Criticized for not aggressively pursuing polluters, the Environmental Protection Agency produced enforcement data Monday that agency officials said showed results similar to previous years.

The EPA said that enforcement actions by the agency in 2004 will eliminate 1 billion pounds annually of projected pollution and will require a record $4.8 billion in environmental cleanups.

“Those are outstanding results that will impact and improve people’s lives,” said Tom Skinner, the EPA’s acting assistant administrator for enforcement.

He said the numbers “demonstrated very strong performance” by the EPA enforcement office and that the agency was “pushing companies to install more effective pollution controls.”

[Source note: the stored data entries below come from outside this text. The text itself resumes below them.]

(** The orphan collector of a node keeps the pinned CIDs and nothing else: on a store of at most a
    thousand blocks it deletes every block that is not itself pinned, also those that a recursive pin
    reaches and that the node reports as pinned. *)
Theorem gc_blocks_ignores_recursion (to_string : Cid → string) `{!Inj (=) (=) to_string} age n k (Hs : storage n = Some k)
    (Hkey : keyed (pin_manager n)) (Hsize : (size (contents k) ≤ 1000)%nat) :
  ∃ r k', gc_blocks to_string false age n = (Ok r, mkNode (Some k') (pin_manager n)) ∧
    ∀ c, contents k' !! c = if decide (is_Some (pins (pin_manager n) !! c)) then contents k !! c else None.
Proof.
  set (pinned := list_to_set (map (λ i, to_string (pin_cid i)) (list_pins (pin_manager n))) : gset string).
  assert (∀ c, to_string c ∈ pinned ↔ is_Some (pins (pin_manager n) !! c)) as Hpin.
  { intros c. unfold pinned. rewrite elem_of_list_to_set, <- list_pins_elem by done.
    rewrite !elem_of_list_map. split; intros (i & Hi & Hin); exists i; [by apply (inj to_string) in Hi|by subst]. }
  destruct (cold_list_ok k) as [all Hall]. pose proof (cold_list_law k) as Hl. rewrite Hall in Hl. simpl in Hl.
  assert (length all = size (contents k)) as Hlen by (rewrite Hl; by rewrite <- size_dom).
  destruct (orphan_loop_exact to_string (mkOrphanConfig false age 1000) pinned ∅ all (mkOrphanResult 0 0 0 []) k)
    as (r & k' & Hrun & _ & _ & _ & _ & Hk'). { rewrite Hl. apply NoDup_elements. }
  exists r, k'. split.
  - apply (on_storage_run _ n k); [done|]. unfold orphan_collect, st_bind, reads. rewrite Hall.
    rewrite take_ge by (simpl; lia). exact Hrun.
  - intros c. rewrite Hk'. simpl. rewrite lookup_without. unfold orphans.
    destruct (decide (is_Some (pins (pin_manager n) !! c))) as [Hc|Hc].
    + rewrite decide_False; [done|]. intros [Hn _]%list_elem_of_filter. apply Hn. unfold orphan_pinned. rewrite elem_of_union. left. by apply Hpin.
    + case_decide as Hin; [done|]. apply not_elem_of_dom. intros Hd. apply Hin. apply list_elem_of_filter. split.
      * unfold orphan_pinned. rewrite elem_of_union. intros [Hp%Hpin|?%not_elem_of_empty]; done.
      * rewrite Hl. by apply elem_of_elements.
Qed.
End collectors.

(** ** Witnesses: a list that links to one of two leaves, pinned recursively *)
Definition closedb `{CidCrate} (B : gmap Cid bytes) (G : gset Cid) : bool :=
  forallb (λ c, match B !! c with
    | Some b => match data_links b with Ok l => forallb (λ c', bool_decide (c' ∈ G)) l | _ => false end
    | None => false end) (elements G).
Lemma closedb_complete `{CidCrate} B G r : r ∈ G → closedb B G = true → complete B r.
Proof.
  unfold closedb. rewrite forallb_forall. intros Hr Hall c Hrc.
  assert (∀ c, c ∈ G → ∃ b l, B !! c = Some b ∧ data_links b = Ok l ∧ ∀ c', c' ∈ l → c' ∈ G) as HG.
  { intros c0 Hc0. specialize (Hall c0). rewrite <- list_elem_of_In, elem_of_elements in Hall. specialize (Hall Hc0).
    destruct (B !! c0) as [b|]; [|done]. destruct (data_links b) as [l| | |] eqn:Hl; try done. exists b, l. split; [done|]. split; [done|].
    rewrite forallb_forall in Hall. intros c' Hc'. apply (bool_decide_eq_true (c' ∈ G)), Hall, list_elem_of_In, Hc'. }
  assert (c ∈ G) as Hc.
  { induction Hrc as [|r x c (b & l & Hb & Hl & Hx) _ IH]; [done|]. apply IH.
    destruct (HG r Hr) as (b' & l' & Hb' & Hl' & Hin). apply Hin. congruence. }
  destruct (HG c Hc) as (b & _ & Hb & _). by eexists.
Qed.

Module NodeDemo.
Import Cid.Reference.
#[local] Existing Instance default_iter.
Definition leaf : Cid := new_v1 RAW (digest Sha2_256 (cbor INull)).
Definition branch : ipld := IList [ILink leaf].
Definition root : Cid := new_v1 RAW (digest Sha2_256 (cbor branch)).
Definition start : Node (Watched MemoryBlockStore) := mkNode (Some (watch MemoryBlockStore_new false)) PinManager_new.
(** Two leaves and the list of the first one. *)
Definition filled : Node (Watched MemoryBlockStore) := (dag_put branch (add_bytes (cbor (IBool true)) (add_bytes (cbor INull) start).2).2).2.
Definition pinned : Node (Watched MemoryBlockStore) := (pin_add 10 7 root true None filled).2.
(** A collection, then the leaf is pinned directly and unpinned. *)
Definition later : Node (Watched MemoryBlockStore) :=
  exec (OPinRm leaf false) (exec (OPinAdd 10 8 leaf false None) (exec (OGc 10 false 0) pinned)).
Definition store_of {K} (n : Node K) (k : K) : K := default k (storage n).
Definition nothing : Watched MemoryBlockStore := watch MemoryBlockStore_new false.
End NodeDemo.
Import Cid.Reference NodeDemo.
#[local] Existing Instance default_iter.

Lemma root_ne_leaf : root ≠ leaf.
Proof. refine (proj1 (bool_decide_eq_false (root = leaf)) _). vm_compute. reflexivity. Qed.
Lemma later_run : rtc (node_step root) pinned later.
Proof.
  assert (∀ op n, (∀ b, op ≠ OPinRm root b) → unclashed (exec op n) → node_step root n (exec op n)) as Hstep.
  { intros op n ? ?. exists op. split; [assumption|]. split; [reflexivity|assumption]. }
  unfold later. eapply rtc_l; [apply (Hstep (OGc 10 false 0)); [intros b Hb; discriminate Hb|vm_compute; reflexivity]|].
  eapply rtc_l; [apply (Hstep (OPinAdd 10 8 leaf false None)); [intros b Hb; discriminate Hb|vm_compute; reflexivity]|].
  eapply rtc_l; [apply (Hstep (OPinRm leaf false)); [|vm_compute; reflexivity]|apply rtc_refl].
  intros b Hb. apply root_ne_leaf. symmetry. exact (f_equal (λ op, match op with OPinRm c _ => c | _ => leaf end) Hb).
Qed.

Lemma storage_of {K} (n : Node K) d : (if storage n then true else false) = true → storage n = Some (store_of n d).
Proof. unfold store_of. by destruct (storage n). Qed.
Lemma keyed_new `{CidCrate} : keyed PinManager_new.
Proof. intros c i Hi. simpl in Hi. by rewrite lookup_empty in Hi. Qed.
Lemma booked_new `{CidCrate} : booked PinManager_new.
Proof. intros x s c Hx. simpl in Hx. by rewrite lookup_empty in Hx. Qed.
Lemma filled_ready : (if storage filled then true else false) = true.
Proof. vm_compute. reflexivity. Qed.
Lemma along_end {S A} (R : S → S → Prop) (f : stateful S Error A) s : along R f → R s (f s).2.
Proof. intros Hf. apply (Hf s (f s).1). apply surjective_pairing. Qed.
Lemma filled_unpinned : pin_manager filled = PinManager_new.
Proof.
  unfold filled. etrans; [apply (along_end stores _ _ (dag_put_stores _))|].
  etrans; [apply (along_end stores _ _ (add_bytes_stores _))|]. apply (along_end stores _ start (add_bytes_stores _)).
Qed.

Lemma pinned_eq : pin_add 10 7 root true None filled = (Ok tt, pinned).
Proof. rewrite (surjective_pairing (pin_add 10 7 root true None filled)). apply (f_equal (λ o, (o, pinned))). vm_compute. reflexivity. Qed.
Lemma filled_complete : complete (contents (store_of filled nothing)) root.
Proof.
  apply (closedb_complete _ ({[root]} ∪ {[leaf]})); [apply elem_of_union_l, elem_of_singleton; reflexivity|vm_compute; reflexivity].
Qed.
Lemma filled_keyed : keyed (pin_manager filled) ∧ booked (pin_manager filled).
Proof. rewrite filled_unpinned. split; [apply keyed_new|apply booked_new]. Qed.

Lemma node_pin_protects_witness : pin_add 10 7 root true None filled = (Ok tt, pinned) ∧
  ∃ w', storage later = Some w' ∧ ∀ c, rtc (link (contents (store_of filled nothing))) root c →
    contents w' !! c = contents (store_of filled nothing) !! c ∧ block_rm c later = (Err InvalidInput, later).
Proof.
  split; [exact pinned_eq|].
  exact (node_pin_protects 10 7 root None filled (store_of filled nothing) pinned later (storage_of filled nothing filled_ready)
    (proj1 filled_keyed) (proj2 filled_keyed) filled_complete pinned_eq later_run).
Defined.

(** The direct pin of the leaf alone: the list and the other leaf are garbage. *)
Definition leaf_pinned : Node (Watched MemoryBlockStore) := set_pins (pin 7 leaf Direct None PinManager_new) filled.
Lemma leaf_pinned_keyed : keyed (pin_manager leaf_pinned).
Proof. intros c i. cbn. intros [[<- <-]|[_ Hi]]%lookup_insert_Some; [reflexivity|]. by rewrite lookup_empty in Hi. Qed.

Lemma node_gc_exact_witness : ∃ (R : gset Cid) collected k',
  (∀ c, c ∈ R ↔ live (pin_manager leaf_pinned) (contents (store_of filled nothing)) c) ∧
  contents k' = without collected (contents (store_of filled nothing)) ∧
  (repo_gc_with_options 20 false 3600 leaf_pinned).2 = mkNode (Some k') (pin_manager leaf_pinned).
Proof.
  destruct (node_gc_exact 20 false 3600 leaf_pinned (store_of filled nothing)) as (R & cids & k' & HR & _ & _ & Hrun & Hk').
  - exact (storage_of filled nothing filled_ready).
  - exact leaf_pinned_keyed.
  - apply decodableb_ok. vm_compute. reflexivity.
  - apply Nat.leb_le. vm_compute. reflexivity.
  - exists R, cids, k'. split; [exact HR|]. split; [exact Hk'|]. by rewrite Hrun.
Defined.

The agency said the number of inspections increased by 11 percent and the number of investigations by 32 percent compared to the previous year.

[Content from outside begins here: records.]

(** * Test-stand firmware: the test sequencer of [src/main.cpp]

    A shallow embedding of the firmware's globals, of its peripherals as far
    as the sequencer drives them (GPIO latch, SD card, log file, display),
    and of every function on the path of [setup], [loop] and the start-button
    interrupt handler, followed by the properties of the sequencer.

    Conventions.
    - [uint64_t] values are [Z] with the wrap-around written out; [millis()]
      is a 32-bit counter.
    - [float] is IEEE binary32, computed with the Standard Library's
      executable specification [SpecFloat] at precision 24 and [emax] 128.
    - What the outside world answers (the millisecond counter, the ADC, the
      load-cell amplifier, [random], whether the card mounts and a file
      opens) is read from an oracle indexed by the number of queries made so
      far, so that a run is a function of the oracle alone.
    - The interrupt handler is taken to run between two iterations of
      [loop]; preemption inside an iteration is not modelled. Between two
      initializers of [setup] it returns at once ([setup_preempted_eq]). *)

From Stdlib Require Import ZArith Bool Ascii String SpecFloat.
From stdpp Require Import gmap strings list pretty.

Local Open Scope Z_scope.
Local Open Scope string_scope.

(** ** Pre-defined constants *)

Definition GPIO_THERMISTOR_1 : Z := 24.
Definition GPIO_THERMISTOR_2 : Z := 25.
Definition GPIO_RELAY_TOGGLE : Z := 14.
Definition GPIO_LED_TEST_ACTIVE : Z := 32.
Definition GPIO_BUTTON_ACTIVATE_TEST : Z := 33.

Definition TEST_DATA_SAMPLE_RATE : Z := 50.
Definition TEST_COUNTDOWN_SECONDS : Z := 30.
Definition TEST_DURATION_SECONDS : Z := 15.

Definition THERMISTOR_1_RESISTANCE : Z := 19750.
Definition THERMISTOR_2_RESISTANCE : Z := 18550.

(** ** binary32 arithmetic *)

Module F32.
Definition prec : Z := 24.
Definition emax : Z := 128.

(** Conversion of an integer to [float] (round to nearest, ties to even). *)
Definition of_Z (z : Z) : spec_float := binary_normalize prec emax z 0 false.
Definition add : spec_float -> spec_float -> spec_float := SFadd prec emax.
Definition sub : spec_float -> spec_float -> spec_float := SFsub prec emax.
Definition div : spec_float -> spec_float -> spec_float := SFdiv prec emax.
Definition ltb : spec_float -> spec_float -> bool := SFltb.
Definition leb : spec_float -> spec_float -> bool := SFleb.

Definition INT_MIN : Z := - 2 ^ 31.
Definition INT_MAX : Z := 2 ^ 31 - 1.

(** [int(x)]: truncation toward zero, [int] being 32 bits wide. C++ leaves
    the conversion undefined for NaN and for what lies outside [int]; the
    model takes what the conversion instruction of an ARM core computes:
    0 for NaN, and the end of the range of [int] on the side of [x], so
    [INT_MIN] or [INT_MAX], for a value or an infinity outside it. *)
Definition to_int (x : spec_float) : Z :=
  match x with
  | S754_zero _ => 0
  | S754_nan => 0
  | S754_infinity s => if s then INT_MIN else INT_MAX
  | S754_finite s m e =>
      let a := match e with
               | Zneg p => Z.shiftr (Zpos m) (Zpos p)
               | _ => Z.shiftl (Zpos m) e
               end in
      Z.max INT_MIN (Z.min INT_MAX (if s then - a else a))
  end.
End F32.

Arguments F32.of_Z : simpl never.
Arguments F32.add : simpl never.
Arguments F32.sub : simpl never.
Arguments F32.div : simpl never.
Arguments F32.ltb : simpl never.
Arguments F32.leb : simpl never.
Arguments F32.to_int : simpl never.

(** ** Integer widths *)

Definition wrap32 (z : Z) : Z := z mod 2 ^ 32.
Definition wrap64 (z : Z) : Z := z mod 2 ^ 64.

(** ** Data model *)

Inductive E_OPERATION_STATE : Type :=
| STARTUP
| ERROR
| READY_FOR_COUNTDOWN
| COUNTDOWN
| TEST_ACTIVE
| POST_TEST.

#[global] Instance E_OPERATION_STATE_eq_dec : EqDecision E_OPERATION_STATE.
Proof. solve_decision. Defined.

Definition S_OPERATION_STATE (s : E_OPERATION_STATE) : string :=
  match s with
  | STARTUP => "STARTUP"
  | ERROR => "ERROR"
  | READY_FOR_COUNTDOWN => "READY_FOR_COUNTDOWN"
  | COUNTDOWN => "COUNTDOWN"
  | TEST_ACTIVE => "TEST_ACTIVE"
  | POST_TEST => "POST_TEST"
  end.

Inductive level : Type := LOW | HIGH.

#[global] Instance level_eq_dec : EqDecision level.
Proof. solve_decision. Defined.

(** One page loop of [DisplayRenderData]: the six strings it draws. *)
Record Frame : Type := mkFrame {
  fr_state : string;
  fr_error : string;
  fr_force : string;
  fr_temp1 : string;
  fr_temp2 : string;
  fr_count : string
}.

(** Calls that leave the processor, in the order they are made. *)
Inductive io : Type :=
| IoPinMode (pin : Z) (output : bool)
| IoAttachInterrupt (pin : Z)
| IoDigitalWrite (pin : Z) (l : level)
| IoAnalogRead (pin : Z)
| IoLoadCellUpdate
| IoSdExists (name : string)
| IoFileOpen (name : string) (ok : bool)
| IoFilePrint (text : string)
| IoFileSync
| IoFileClose
| IoDisplay (f : Frame).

Skinner also produced other data that he said showed “significant real-world pollution reductions” as a result of enforcement activities.

For example, he said, as a result of enforcement actions during the 2004 financial year that ended Sept. 30, 3.4 million cubic yards of contaminated soil and 9.5 million cubic yards of groundwater will be cleaned up, and an additional 4 million people will have drinking water that complies with EPA standards.

$4.8 billion figure criticized
But the statistics didn’t sway some agency critics.

The private watchdog group, Environmental Integrity Project, said that the agency’s statistics were misleading.

In a statement, the group said the EPA’s $4.8 billion figure on projected cleanup was largely as a result of two long-standing cases that were brought years ago and only concluded in 2004: a case involving the Los Angeles sewer system, $2 billion, and another involving power plants belonging to Virginia Electric Power, $1.2 billion.

Eric Schaeffer, a former EPA enforcement official who founded the watchdog group, praised the enforcement office “for what they manage to accomplish despite the political handcuffs they are forced to wear.”

But Schaeffer said that civil penalties for violations of the Clean Air Act and other laws, other than Superfund toxic waste activities, “hit bottom” to the lowest level in 15 years during fiscal 2004. He said the number of judicial cases settled also were “the lowest in 10 years” but that this statistic was not included in the EPA report issued Monday.

Responding to the criticism, Skinner said the number of civil enforcement cases have been “up and down” over the last five years with an unusually high number in fiscal 2003. “We have not dropped off in terms of our level of effort,” he said.

“The numbers vary from year to year. ... If you have one or two good cases, your numbers can jump up significantly,” Skinner said. “What I think ... is clear from the numbers is that we’re doing as good or better as has been done in the past.”